== SUPPLIED DATA

(** * Free-throw haptic trainer: the control program of [main.cpp]

    A shallow embedding of the session loop of [src/main.cpp] together with
    the declarations of [src/haptic.h] and [src/sensors.h] it relies on.

    Conventions.
    - [double] is IEEE binary64, taken as Rocq's primitive [float]; every
      arithmetic operation and comparison of the source is the corresponding
      primitive operation, so concrete runs evaluate bit for bit.
    - [int] and [unsigned long] values are integers of [Z]; the wrap-around
      of the 32-bit and 64-bit machine types is written out where the source
      does arithmetic on them.
    - The file-scope globals and the function-local [static]s of [main.cpp]
      are the fields of one record [Sys], threaded through a small state
      monad.
    - [rand()], [millis()] and the indeterminate contents of locals are the
      environment: two oracle streams indexed by the number of calls made so
      far, and [None] for a field that is never assigned.
    - [std::cout], [sleep_for] and the haptic entry points (declared in
      [haptic.h], without a body in the repository) are recorded, in order,
      in the [trace]. *)

From Stdlib Require Import ZArith String List Bool Lia.
From Stdlib Require Import Floats.PrimFloat.
From Stdlib Require Numbers.Cyclic.Int63.Uint63.
From Stdlib Require Floats.FloatAxioms.
Import ListNotations.

#[local] Set Warnings "-inexact-float".
#[local] Open Scope Z_scope.

(** ** Machine numbers *)

Definition double := float.

(** Conversion [int -> double]; exact for every 32-bit value. *)
Definition double_of_int (z : Z) : double :=
  if z <? 0 then PrimFloat.opp (PrimFloat.of_uint63 (Uint63.of_Z (- z)))
  else PrimFloat.of_uint63 (Uint63.of_Z z).

(** Two's complement wrap-around of a 32-bit [int]. *)
Definition wrap_int (z : Z) : Z := (z + 2 ^ 31) mod 2 ^ 32 - 2 ^ 31.

(** [unsigned long] is 64 bits wide (LP64). *)
Definition ULONG_MODULUS : Z := 2 ^ 64.
Definition wrap_ulong (z : Z) : Z := z mod ULONG_MODULUS.
Definition ulong_sub (a b : Z) : Z := wrap_ulong (a - b).

(** ** [haptic.h] *)

Module Haptic.

Definition HAPTIC_1_PIN : Z := 25.  (* Upper arm *)
Definition HAPTIC_2_PIN : Z := 26.  (* Lower arm *)
Definition HAPTIC_3_PIN : Z := 27.  (* Wrist *)

Inductive HapticPattern :=
| NONE | SINGLE_PULSE | DOUBLE_PULSE | TRIPLE_PULSE | CONTINUOUS
| INCREASING | DECREASING | ALTERNATING | WAVE.

Inductive FeedbackIntensity := LIGHT | MEDIUM | STRONG.

(** The enumerators' values: [LIGHT = 64, MEDIUM = 128, STRONG = 255]. *)
Definition intensity_value (i : FeedbackIntensity) : Z :=
  match i with LIGHT => 64 | MEDIUM => 128 | STRONG => 255 end.

Inductive FeedbackZone := UPPER_ARM | LOWER_ARM | WRIST | ALL_ZONES.

Definition zone_value (z : FeedbackZone) : Z :=
  match z with UPPER_ARM => 1 | LOWER_ARM => 2 | WRIST => 3 | ALL_ZONES => 0 end.

Record HapticMotor := mkHapticMotor {
  pin : Z;
  currentIntensity : Z;
  isActive : bool;
  startTime : Z;
  duration : Z;
  pattern : HapticPattern
}.


Definition HapticMotor_of_pin (p : Z) : HapticMotor :=
  {| pin := p; currentIntensity := 0; isActive := false;
     startTime := 0; duration := 0; pattern := NONE |}.

End Haptic.

(** ** [sensors.h]: configuration constants *)

Module Sensors.

Definition SAMPLE_RATE : Z := 100.
Definition CALIBRATION_SAMPLES : Z := 10.
Definition MOTION_THRESHOLD : Z := 5000.
Definition SHOT_DETECTION_THRESHOLD : Z := 15000.
Definition MOTION_TIMEOUT : Z := 1000.

End Sensors.

(** ** [main.cpp]: data *)

Import Haptic.

Inductive SystemState := STANDBY | CALIBRATION | TRAINING | DATA_REVIEW.

(** [analyzeShotForm] declares its result without an initialiser and never
    assigns [bodyBalance], [wasSuccessful] and [shotDuration]: those fields
    hold an indeterminate value, rendered as [None]. *)
Record FreeThrowData := mkFreeThrowData {
  elbowAngle : double;
  wristAngle : double;
  releaseTiming : double;
  followThrough : double;
  bodyBalance : option double;
  wasSuccessful : option bool;
  shotDuration : option Z;
  peakAcceleration : double
}.

(** The [CalibrationData] of [main.cpp], the type of the global
    [calibrationData] every function body works on. (The record of the same
    name in [sensors.h] holds peak acceleration, duration and a trajectory;
    no function body reads or writes it.) *)
Record CalibrationData := mkCalibrationData {
  avgElbowAngle : double;
  avgWristAngle : double;
  avgReleaseTiming : double;
  avgFollowThrough : double;
  avgBodyBalance : double;
  stdDevElbow : double;
  stdDevWrist : double;
  stdDevTiming : double;
  isValid : bool
}.

(** Assignment to one field, for the fields the program assigns. *)
Definition set_avgElbowAngle (v : double) (c : CalibrationData) : CalibrationData :=
  {| avgElbowAngle := v; avgWristAngle := avgWristAngle c; avgReleaseTiming := avgReleaseTiming
     c; avgFollowThrough := avgFollowThrough c; avgBodyBalance := avgBodyBalance c; stdDevElbow
     := stdDevElbow c; stdDevWrist := stdDevWrist c; stdDevTiming := stdDevTiming c; isValid :=
     isValid c |}.
Definition set_avgWristAngle (v : double) (c : CalibrationData) : CalibrationData :=
  {| avgElbowAngle := avgElbowAngle c; avgWristAngle := v; avgReleaseTiming := avgReleaseTiming
     c; avgFollowThrough := avgFollowThrough c; avgBodyBalance := avgBodyBalance c; stdDevElbow
     := stdDevElbow c; stdDevWrist := stdDevWrist c; stdDevTiming := stdDevTiming c; isValid :=
     isValid c |}.
Definition set_avgReleaseTiming (v : double) (c : CalibrationData) : CalibrationData :=
  {| avgElbowAngle := avgElbowAngle c; avgWristAngle := avgWristAngle c; avgReleaseTiming := v;
     avgFollowThrough := avgFollowThrough c; avgBodyBalance := avgBodyBalance c; stdDevElbow :=
     stdDevElbow c; stdDevWrist := stdDevWrist c; stdDevTiming := stdDevTiming c; isValid :=
     isValid c |}.
Definition set_isValid (v : bool) (c : CalibrationData) : CalibrationData :=
  {| avgElbowAngle := avgElbowAngle c; avgWristAngle := avgWristAngle c; avgReleaseTiming :=
     avgReleaseTiming c; avgFollowThrough := avgFollowThrough c; avgBodyBalance :=
     avgBodyBalance c; stdDevElbow := stdDevElbow c; stdDevWrist := stdDevWrist c; stdDevTiming
     := stdDevTiming c; isValid := v |}.

Definition ELBOW_ANGLE_TOLERANCE : double := 5.0%float.
Definition WRIST_ANGLE_TOLERANCE : double := 3.0%float.
Definition RELEASE_TIMING_TOLERANCE : double := 0.1%float.
Definition SHOT_DURATION_MIN : double := 1.2%float.
Definition SHOT_DURATION_MAX : double := 1.8%float.

(** ** Observable effects *)

Inductive OutItem :=
| Str (s : string)
| Int (z : Z)
| Dbl (d : double).

Inductive Effect :=
| Cout (line : list OutItem)
| SleepFor (ms : Z)
| TriggerHapticFeedback (pin intensity duration : Z)
| TriggerPatternFeedback (zone : FeedbackZone) (pattern : HapticPattern)
    (intensity : FeedbackIntensity).

Definition is_haptic (e : Effect) : bool :=
  match e with
  | TriggerHapticFeedback _ _ _ | TriggerPatternFeedback _ _ _ => true
  | Cout _ | SleepFor _ => false
  end.

(** The haptic commands issued so far, oldest first. *)
Definition haptic_calls (t : list Effect) : list Effect := filter is_haptic t.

====

**DIRECTIONS:**
The records shown above must be returned in full, exactly as written.

**TASK OUTPUT:**
(** * Free-throw haptic trainer: the control program of [main.cpp]

    A shallow embedding of the session loop of [src/main.cpp] together with
    the declarations of [src/haptic.h] and [src/sensors.h] it relies on.

    Conventions.
    - [double] is IEEE binary64, taken as Rocq's primitive [float]; every
      arithmetic operation and comparison of the source is the corresponding
      primitive operation, so concrete runs evaluate bit for bit.
    - [int] and [unsigned long] values are integers of [Z]; the wrap-around
      of the 32-bit and 64-bit machine types is written out where the source
      does arithmetic on them.
    - The file-scope globals and the function-local [static]s of [main.cpp]
      are the fields of one record [Sys], threaded through a small state
      monad.
    - [rand()], [millis()] and the indeterminate contents of locals are the
      environment: two oracle streams indexed by the number of calls made so
      far, and [None] for a field that is never assigned.
    - [std::cout], [sleep_for] and the haptic entry points (declared in
      [haptic.h], without a body in the repository) are recorded, in order,
      in the [trace]. *)

From Stdlib Require Import ZArith String List Bool Lia.
From Stdlib Require Import Floats.PrimFloat.
From Stdlib Require Numbers.Cyclic.Int63.Uint63.
From Stdlib Require Floats.FloatAxioms.
Import ListNotations.

#[local] Set Warnings "-inexact-float".
#[local] Open Scope Z_scope.

(** ** Machine numbers *)

Definition double := float.

(** Conversion [int -> double]; exact for every 32-bit value. *)
Definition double_of_int (z : Z) : double :=
  if z <? 0 then PrimFloat.opp (PrimFloat.of_uint63 (Uint63.of_Z (- z)))
  else PrimFloat.of_uint63 (Uint63.of_Z z).

(** Two's complement wrap-around of a 32-bit [int]. *)
Definition wrap_int (z : Z) : Z := (z + 2 ^ 31) mod 2 ^ 32 - 2 ^ 31.

(** [unsigned long] is 64 bits wide (LP64). *)
Definition ULONG_MODULUS : Z := 2 ^ 64.
Definition wrap_ulong (z : Z) : Z := z mod ULONG_MODULUS.
Definition ulong_sub (a b : Z) : Z := wrap_ulong (a - b).

(** ** [haptic.h] *)

Module Haptic.

Definition HAPTIC_1_PIN : Z := 25.  (* Upper arm *)
Definition HAPTIC_2_PIN : Z := 26.  (* Lower arm *)
Definition HAPTIC_3_PIN : Z := 27.  (* Wrist *)

Inductive HapticPattern :=
| NONE | SINGLE_PULSE | DOUBLE_PULSE | TRIPLE_PULSE | CONTINUOUS
| INCREASING | DECREASING | ALTERNATING | WAVE.

Inductive FeedbackIntensity := LIGHT | MEDIUM | STRONG.

(** The enumerators' values: [LIGHT = 64, MEDIUM = 128, STRONG = 255]. *)
Definition intensity_value (i : FeedbackIntensity) : Z :=
  match i with LIGHT => 64 | MEDIUM => 128 | STRONG => 255 end.

Inductive FeedbackZone := UPPER_ARM | LOWER_ARM | WRIST | ALL_ZONES.

Definition zone_value (z : FeedbackZone) : Z :=
  match z with UPPER_ARM => 1 | LOWER_ARM => 2 | WRIST => 3 | ALL_ZONES => 0 end.

Record HapticMotor := mkHapticMotor {
  pin : Z;
  currentIntensity : Z;
  isActive : bool;
  startTime : Z;
  duration : Z;
  pattern : HapticPattern
}.


Definition HapticMotor_of_pin (p : Z) : HapticMotor :=
  {| pin := p; currentIntensity := 0; isActive := false;
     startTime := 0; duration := 0; pattern := NONE |}.

End Haptic.

(** ** [sensors.h]: configuration constants *)

Module Sensors.

Definition SAMPLE_RATE : Z := 100.
Definition CALIBRATION_SAMPLES : Z := 10.
Definition MOTION_THRESHOLD : Z := 5000.
Definition SHOT_DETECTION_THRESHOLD : Z := 15000.
Definition MOTION_TIMEOUT : Z := 1000.

End Sensors.

(** ** [main.cpp]: data *)

Import Haptic.

Inductive SystemState := STANDBY | CALIBRATION | TRAINING | DATA_REVIEW.

(** [analyzeShotForm] declares its result without an initialiser and never
    assigns [bodyBalance], [wasSuccessful] and [shotDuration]: those fields
    hold an indeterminate value, rendered as [None]. *)
Record FreeThrowData := mkFreeThrowData {
  elbowAngle : double;
  wristAngle : double;
  releaseTiming : double;
  followThrough : double;
  bodyBalance : option double;
  wasSuccessful : option bool;
  shotDuration : option Z;
  peakAcceleration : double
}.

(** The [CalibrationData] of [main.cpp], the type of the global
    [calibrationData] every function body works on. (The record of the same
    name in [sensors.h] holds peak acceleration, duration and a trajectory;
    no function body reads or writes it.) *)
Record CalibrationData := mkCalibrationData {
  avgElbowAngle : double;
  avgWristAngle : double;
  avgReleaseTiming : double;
  avgFollowThrough : double;
  avgBodyBalance : double;
  stdDevElbow : double;
  stdDevWrist : double;
  stdDevTiming : double;
  isValid : bool
}.

(** Assignment to one field, for the fields the program assigns. *)
Definition set_avgElbowAngle (v : double) (c : CalibrationData) : CalibrationData :=
  {| avgElbowAngle := v; avgWristAngle := avgWristAngle c; avgReleaseTiming := avgReleaseTiming
     c; avgFollowThrough := avgFollowThrough c; avgBodyBalance := avgBodyBalance c; stdDevElbow
     := stdDevElbow c; stdDevWrist := stdDevWrist c; stdDevTiming := stdDevTiming c; isValid :=
     isValid c |}.
Definition set_avgWristAngle (v : double) (c : CalibrationData) : CalibrationData :=
  {| avgElbowAngle := avgElbowAngle c; avgWristAngle := v; avgReleaseTiming := avgReleaseTiming
     c; avgFollowThrough := avgFollowThrough c; avgBodyBalance := avgBodyBalance c; stdDevElbow
     := stdDevElbow c; stdDevWrist := stdDevWrist c; stdDevTiming := stdDevTiming c; isValid :=
     isValid c |}.
Definition set_avgReleaseTiming (v : double) (c : CalibrationData) : CalibrationData :=
  {| avgElbowAngle := avgElbowAngle c; avgWristAngle := avgWristAngle c; avgReleaseTiming := v;
     avgFollowThrough := avgFollowThrough c; avgBodyBalance := avgBodyBalance c; stdDevElbow :=
     stdDevElbow c; stdDevWrist := stdDevWrist c; stdDevTiming := stdDevTiming c; isValid :=
     isValid c |}.
Definition set_isValid (v : bool) (c : CalibrationData) : CalibrationData :=
  {| avgElbowAngle := avgElbowAngle c; avgWristAngle := avgWristAngle c; avgReleaseTiming :=
     avgReleaseTiming c; avgFollowThrough := avgFollowThrough c; avgBodyBalance :=
     avgBodyBalance c; stdDevElbow := stdDevElbow c; stdDevWrist := stdDevWrist c; stdDevTiming
     := stdDevTiming c; isValid := v |}.

Definition ELBOW_ANGLE_TOLERANCE : double := 5.0%float.
Definition WRIST_ANGLE_TOLERANCE : double := 3.0%float.
Definition RELEASE_TIMING_TOLERANCE : double := 0.1%float.
Definition SHOT_DURATION_MIN : double := 1.2%float.
Definition SHOT_DURATION_MAX : double := 1.8%float.

(** ** Observable effects *)

Inductive OutItem :=
| Str (s : string)
| Int (z : Z)
| Dbl (d : double).

Inductive Effect :=
| Cout (line : list OutItem)
| SleepFor (ms : Z)
| TriggerHapticFeedback (pin intensity duration : Z)
| TriggerPatternFeedback (zone : FeedbackZone) (pattern : HapticPattern)
    (intensity : FeedbackIntensity).

Definition is_haptic (e : Effect) : bool :=
  match e with
  | TriggerHapticFeedback _ _ _ | TriggerPatternFeedback _ _ _ => true
  | Cout _ | SleepFor _ => false
  end.

(** The haptic commands issued so far, oldest first. *)
Definition haptic_calls (t : list Effect) : list Effect := filter is_haptic t.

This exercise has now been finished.